The legal action argues that the rule by the Oregon Liquor Control Commission (OLCC) was enacted in violation of the Oregon Administrative Procedure Act and is therefore subject to review by the Oregon courts. The OLCC adopted the rule without complying with applicable rule making requirements and procedures.

Diageo said that although the derivation of the alcohol in FMBs varies from that of beer, FMBs have the same or less alcohol by volume content as regular beer products and have been sold alongside beer on convenience and grocery store shelves for decades, not only in Oregon, but nationwide. In fact, the alcohol in a regular beer and in a FMB is chemically identical -- alcohol is alcohol.

A statement said: "Without a public comment period or allowing for a reasonable period of time for the makers of FMBs -- and those who sell them -- to comply with such a drastic rule change, the OLCC has ordered that popular FMBs be removed from grocery stores and convenience stores and be available only in liquor stores."

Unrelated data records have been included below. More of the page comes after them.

(** X18.  Every token has more than two characters, is not a stop word,
    is not a number, and is made of lower-case letters, digits,
    underscores and hyphens only. *)
Theorem X18_tokens_are_normalised (s w : string) :
  In w (tokenize s) ->
  (2 < String.length w)%nat
  /\ ~ In w STOP_WORDS
  /\ all_digits w = false
  /\ Js.all_chars token_char w = true.
Proof. apply tokens_normalised. Qed.

Lemma X18_tokens_are_normalised_witness :
  In "graph-based" (tokenize "A Survey of Graph-based Deep Learning (2020)")
  /\ (2 < String.length "graph-based")%nat
  /\ ~ In "graph-based" STOP_WORDS
  /\ all_digits "graph-based" = false
  /\ Js.all_chars token_char "graph-based" = true.
Proof.
  assert (H : In "graph-based"
                (tokenize "A Survey of Graph-based Deep Learning (2020)"))
    by (vm_compute; by left).
  split; [exact H |].
  exact (X18_tokens_are_normalised _ _ H).
Defined.

Lemma toLowerCase_token (w : string) :
  Js.all_chars token_char w = true -> Js.toLowerCase w = w.
Proof.
  induction w as [ | c r IH]; simpl; [done |].
  intros [Hc Hr]%andb_true_iff.
  destruct (token_char_fixed c Hc) as (-> & _). by rewrite IH.
Qed.

Lemma filter_chars_token (w : string) :
  Js.all_chars token_char w = true -> Js.filter_chars kept_char w = w.
Proof.
  induction w as [ | c r IH]; simpl; [done |].
  intros [Hc Hr]%andb_true_iff.
  destruct (token_char_fixed c Hc) as (_ & -> & _). by rewrite IH.
Qed.

Lemma split_go_token (w : string) : forall cur,
  Js.all_chars token_char w = true ->
  split_go false cur w = [cur +:+ w].
Proof.
  induction w as [ | c r IH]; simpl; intros cur.
  - intros _. by rewrite app_empty_r.
  - intros [Hc Hr]%andb_true_iff.
    destruct (token_char_fixed c Hc) as (_ & _ & ->).
    rewrite IH by exact Hr. by rewrite app_snoc.
Qed.

(** X19.  A token is a fixed point of [tokenize]: tokenizing a token of
    some text gives that token and nothing else.  A keyword taken from
    the output of [tokenize] is therefore found by the functions that
    look it up among the tokens of a title. *)
Theorem X19_a_token_tokenizes_to_itself (s w : string) :
  In w (tokenize s) -> tokenize w = [w].
Proof.
  intros H.
  destruct (tokens_normalised s w H) as (Hl & Hs & Hd & Hc).
  unfold tokenize.
  rewrite (toLowerCase_token w Hc), (filter_chars_token w Hc).
  unfold split_spaces. rewrite (split_go_token w "" Hc).
  change ("" +:+ w) with w. cbn [List.filter].
  apply Nat.ltb_lt in Hl. rewrite Hl, Hd. cbn [negb andb].
  destruct (includes STOP_WORDS w) eqn:Hi; [ | reflexivity].
  by apply includes_In in Hi.
Qed.

Lemma X19_a_token_tokenizes_to_itself_witness :
  In "graph-based" (tokenize "A Survey of Graph-based Deep Learning (2020)")
  /\ tokenize "graph-based" = ["graph-based"].
Proof.
  assert (H : In "graph-based"
                (tokenize "A Survey of Graph-based Deep Learning (2020)"))
    by (vm_compute; by left).
  split; [exact H |].
  exact (X19_a_token_tokenizes_to_itself _ _ H).
Defined.

(** ** The co-occurrence matrix *)

Lemma count_both_spec (articles : list Article) (k1 k2 : string) :
  Heatmap.count_both articles k1 k2
  = length (List.filter
              (fun a => includes (tokenize (title a)) k1
                        && includes (tokenize (title a)) k2) articles).
Proof.
  unfold Heatmap.count_both.
  exact (count_loop
           (fun a => includes (tokenize (title a)) k1
                     && includes (tokenize (title a)) k2) articles 0).
Qed.

Lemma filter_length_mono {A} (P Q : A -> bool) (l : list A) :
  (forall a, P a = true -> Q a = true) ->
  (length (List.filter P l) <= length (List.filter Q l))%nat.
Proof.
  intros HPQ. induction l as [ | a l IH]; simpl; [lia |].
  destruct (P a) eqn:HP.
  - rewrite (HPQ a HP). simpl. lia.
  - destruct (Q a); simpl; lia.
Qed.

Lemma count_both_sym (articles : list Article) (k1 k2 : string) :
  Heatmap.count_both articles k1 k2 = Heatmap.count_both articles k2 k1.
Proof.
  rewrite !count_both_spec. f_equal. apply filter_ext.
  intros a. apply andb_comm.
Qed.

Lemma count_both_diag (articles : list Article) (k1 k2 : string) :
  (Heatmap.count_both articles k1 k2 <= Heatmap.count_both articles k1 k1)%nat.
Proof.
  rewrite !count_both_spec. apply filter_length_mono.
  intros a [H _]%andb_true_iff. by rewrite H.
Qed.

Lemma heatmap_cells (articles : list Article) (topKeywords : list string)
  (c : Heatmap.Cell) :
  In c (Heatmap.generateCorrelationHeatmap articles topKeywords)
  <-> In (Heatmap.x c) (firstn 10 topKeywords)
      /\ In (Heatmap.y c) (firstn 10 topKeywords)
      /\ Heatmap.value c
         = Heatmap.count_both articles (Heatmap.x c) (Heatmap.y c)
      /\ (0 < Heatmap.value c)%nat.
Proof.
  unfold Heatmap.generateCorrelationHeatmap. cbv zeta.
  rewrite in_flat_map. split.
  - intros (k1 & Hk1 & Hin). apply in_flat_map in Hin as (k2 & Hk2 & Hin).
    destruct (Nat.ltb_spec 0 (Heatmap.count_both articles k1 k2))
      as [Hpos | _]; [ | destruct Hin].
    destruct Hin as [<- | []]. simpl. auto.
  - intros (Hx & Hy & Hv & Hpos). exists (Heatmap.x c). split; [exact Hx |].
    apply in_flat_map. exists (Heatmap.y c). split; [exact Hy |].
    rewrite <- Hv. apply Nat.ltb_lt in Hpos. rewrite Hpos.
    left. by destruct c.
Qed.

(** X20.  The cells returned by [generateCorrelationHeatmap] are exactly
    the pairs of terms taken from the first ten keywords for which at
    least one title holds both terms, each with the number of such
    titles; keywords after the tenth and pairs that never occur together
    give no cell. *)
Theorem X20_heatmap_cells_are_the_positive_cooccurrences
  (articles : list Article) (topKeywords : list string) (c : Heatmap.Cell) :
  In c (Heatmap.generateCorrelationHeatmap articles topKeywords)
  <-> In (Heatmap.x c) (firstn 10 topKeywords)
      /\ In (Heatmap.y c) (firstn 10 topKeywords)
      /\ Heatmap.value c
         = length (List.filter
                     (fun a => includes (tokenize (title a)) (Heatmap.x c)
                               && includes (tokenize (title a)) (Heatmap.y c))
                     articles)
      /\ (0 < Heatmap.value c)%nat.
Proof. rewrite heatmap_cells. by rewrite count_both_spec. Qed.

(** X21.  The matrix is symmetric and keeps its diagonal: with a cell for
    the pair [(a, b)] it holds the cell for [(b, a)] with the same value,
    and the cell that pairs [a] with itself, whose value is at least as
    large.  (The comment of line 115 announces that self-correlation is
    left out; the code leaves out only the pairs with count 0.) *)
Theorem X21_heatmap_is_symmetric_and_keeps_self_pairs
  (articles : list Article) (topKeywords : list string)
  (a b : string) (v : nat) :
  In {| Heatmap.x := a; Heatmap.y := b; Heatmap.value := v |}
    (Heatmap.generateCorrelationHeatmap articles topKeywords) ->
  In {| Heatmap.x := b; Heatmap.y := a; Heatmap.value := v |}
    (Heatmap.generateCorrelationHeatmap articles topKeywords)
  /\ exists va,
       (v <= va)%nat
       /\ In {| Heatmap.x := a; Heatmap.y := a; Heatmap.value := va |}
            (Heatmap.generateCorrelationHeatmap articles topKeywords).
Proof.
  intros H. apply heatmap_cells in H as (Hx & Hy & Hv & Hpos).
  simpl in *. split.
  - apply heatmap_cells. simpl. rewrite count_both_sym. auto.
  - exists (Heatmap.count_both articles a a).
    pose proof (count_both_diag articles a b) as Hd.
    split; [lia |]. apply heatmap_cells. simpl.
    repeat split; [exact Hx | exact Hx | lia].
Qed.

Lemma X21_heatmap_is_symmetric_and_keeps_self_pairs_witness :
  In {| Heatmap.x := "graph"; Heatmap.y := "neural"; Heatmap.value := 1 |}
    (Heatmap.generateCorrelationHeatmap Sample.trend_records
       ["graph"; "neural"])
  /\ In {| Heatmap.x := "neural"; Heatmap.y := "graph"; Heatmap.value := 1 |}
       (Heatmap.generateCorrelationHeatmap Sample.trend_records
          ["graph"; "neural"])
  /\ exists va,
       (1 <= va)%nat
       /\ In {| Heatmap.x := "graph"; Heatmap.y := "graph";
                Heatmap.value := va |}
            (Heatmap.generateCorrelationHeatmap Sample.trend_records
               ["graph"; "neural"]).
Proof.
  assert (H : In {| Heatmap.x := "graph"; Heatmap.y := "neural";
                    Heatmap.value := 1 |}
                (Heatmap.generateCorrelationHeatmap Sample.trend_records
                   ["graph"; "neural"]))
    by (vm_compute; right; by left).
  split; [exact H |].
  exact (X21_heatmap_is_symmetric_and_keeps_self_pairs _ _ _ _ _ H).
Defined.

(** ** Suggestions of similar records *)

(** What every suggestion is, whatever its rank. *)
Lemma similar_results (target : Article) (allArticles : list Article)
  (limit : nat) (r : SimilarityResult) :
  In r (findSimilarArticles target allArticles limit) ->
  In (article r) allArticles
  /\ id (article r) <> id target
  /\ r = similarity (new_Set (tokenize (title target))) (article r)
  /\ above_threshold (score r) = true.
Proof.
  unfold findSimilarArticles. intros H.
  apply list_elem_of_In, elem_of_take in H as (i & H & _).
  apply list_elem_of_lookup_2, list_elem_of_In in H.
  apply (Permutation_in _ (sort_perm _ _)), filter_In in H as [H Hth].
  apply in_map_iff in H as (a & <- & Ha).
  apply filter_In in Ha as [Ha Hid].
  repeat split; try assumption.
  cbn [similarity article]. intros Heq. rewrite Heq, String.eqb_refl in Hid.
  discriminate.
Qed.

(** X13.  [findSimilarArticles] returns at most [limit] suggestions; each
    is a record of the collection whose id differs from the id of the
    target, and it shares at least one term with the title of the target:
    its [sharedTerms] are exactly the tokens of its title that are tokens
    of the title of the target.  The target itself, any record with the
    same id, and a record without a common term are never suggested. *)
Theorem X13_suggestions_share_a_term_with_the_target
  (target : Article) (allArticles : list Article) (limit : nat) :
  (length (findSimilarArticles target allArticles limit) <= limit)%nat
  /\ Forall
       (fun r =>
          In (article r) allArticles
          /\ id (article r) <> id target
          /\ sharedTerms r <> []
          /\ forall t,
               In t (sharedTerms r)
               <-> In t (tokenize (title (article r)))
                   /\ In t (tokenize (title target)))
       (findSimilarArticles target allArticles limit).
Proof.
  split.
  - unfold findSimilarArticles. rewrite length_take. lia.
  - apply List.Forall_forall. intros r Hr.
    apply similar_results in Hr as (Ha & Hid & Hr & Hth).
    split; [exact Ha | split; [exact Hid |]].
    rewrite Hr in Hth |- *. cbn [similarity sharedTerms score] in *.
    split.
    + intros Hnil. rewrite Hnil in Hth. discriminate.
    + intros t. rewrite filter_In, includes_In.
      destruct (new_Set_spec (tokenize (title target))) as [_ Hin].
      by rewrite Hin.
Qed.

(** ** The keyword ranking *)

Lemma bump_keys t : forall counts,
  map fst (bump t counts)
  = if includes (map fst counts) t then map fst counts
    else map fst counts ++ [t].
Proof.
  induction counts as [ | [k v] r IH]; [done |].
  cbn [bump map fst includes existsb]. fold (includes (map fst r) t).
  rewrite (String.eqb_sym t k).
  destruct (String.eqb k t); [done |].
  cbn [map fst orb]. rewrite IH. by destruct (includes (map fst r) t).
Qed.

Lemma bump_In t k v : forall counts,
  NoDup (map fst counts) ->
  In (k, v) (bump t counts)
  <-> (k <> t /\ In (k, v) counts)
      \/ (k = t /\ ((exists u, In (k, u) counts /\ v = S u)
                    \/ (~ In k (map fst counts) /\ v = 1%nat))).
Proof.
  induction counts as [ | [k' v'] r IH]; intros Hnd.
  - simpl. split.
    + intros [[= <- <-] | []]. right. split; [done |]. right. tauto.
    + intros [[_ []] | [-> [(u & [] & _) | [_ ->]]]]. by left.
  - apply NoDup_cons in Hnd as [Hk' Hnd]. cbn [bump].
    destruct (String.eqb_spec k' t) as [-> | Hne].
    + cbn [In map fst]. split.
      * intros [[= <- <-] | Hin].
        -- right. split; [done |]. left. exists v'. split; [by left | done].
        -- left. split; [ | by right]. intros ->.
           apply Hk', list_elem_of_In, in_map_iff. by exists (t, v).
      * intros [[Hkt [[= -> ->] | Hin]] | [-> [(u & [[= ->] | Hin] & ->) | [Hno _]]]].
        -- done.
        -- by right.
        -- by left.
        -- exfalso. apply Hk', list_elem_of_In, in_map_iff. by exists (t, u).
        -- exfalso. apply Hno. by left.
    + cbn [In map fst]. rewrite (IH Hnd). split.
      * intros [[= <- <-] | [[Hkt Hin] | [-> [(u & Hin & ->) | [Hno ->]]]]].
        -- left. split; [done | by left].
        -- left. split; [done | by right].
        -- right. split; [done |]. left. exists u. split; [by right | done].
        -- right. split; [done |]. right. split; [ | done].
           intros [? | ?]; [done | by apply Hno].
      * intros [[Hkt [[= -> ->] | Hin]] | [-> [(u & [[= -> ->] | Hin] & ->) | [Hno ->]]]].
        -- by left.
        -- right. left. by split.
        -- done.
        -- right. right. split; [done |]. left. by exists u.
        -- right. right. split; [done |]. right. split; [ | done].
           intros ?. apply Hno. by right.
Qed.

Smith added: "For a state like Oregon that prides itself in open government, this is a real slap at the public process. I know of no other place in America where FMB's are taxed or regulated as distilled spirits. Why? Because it makes no sense to do that," he added.
Diageo said that in order to meet the standards dictated by the OLCC - who provided no public comment period for this rulemaking - it would be forced to raise prices come January 1 on its popular line of FMBs, including Smirnoff Ice, Smirnoff Ice Triple Black and Smirnoff Twisted V.
"This decidedly anti-consumer decision of the OLCC is anti-competitive in nature and subverts similar rulemaking currently taking place on a federal level. Currently, the Federal Tax and Trade Bureau (TTB), under the Treasury Department, that regulates alcohol beverages, is preparing a final rule on FMB reformulation, which went through a rigorous and lengthy public comment period where more than 16,000 public comments were filed," Smith said.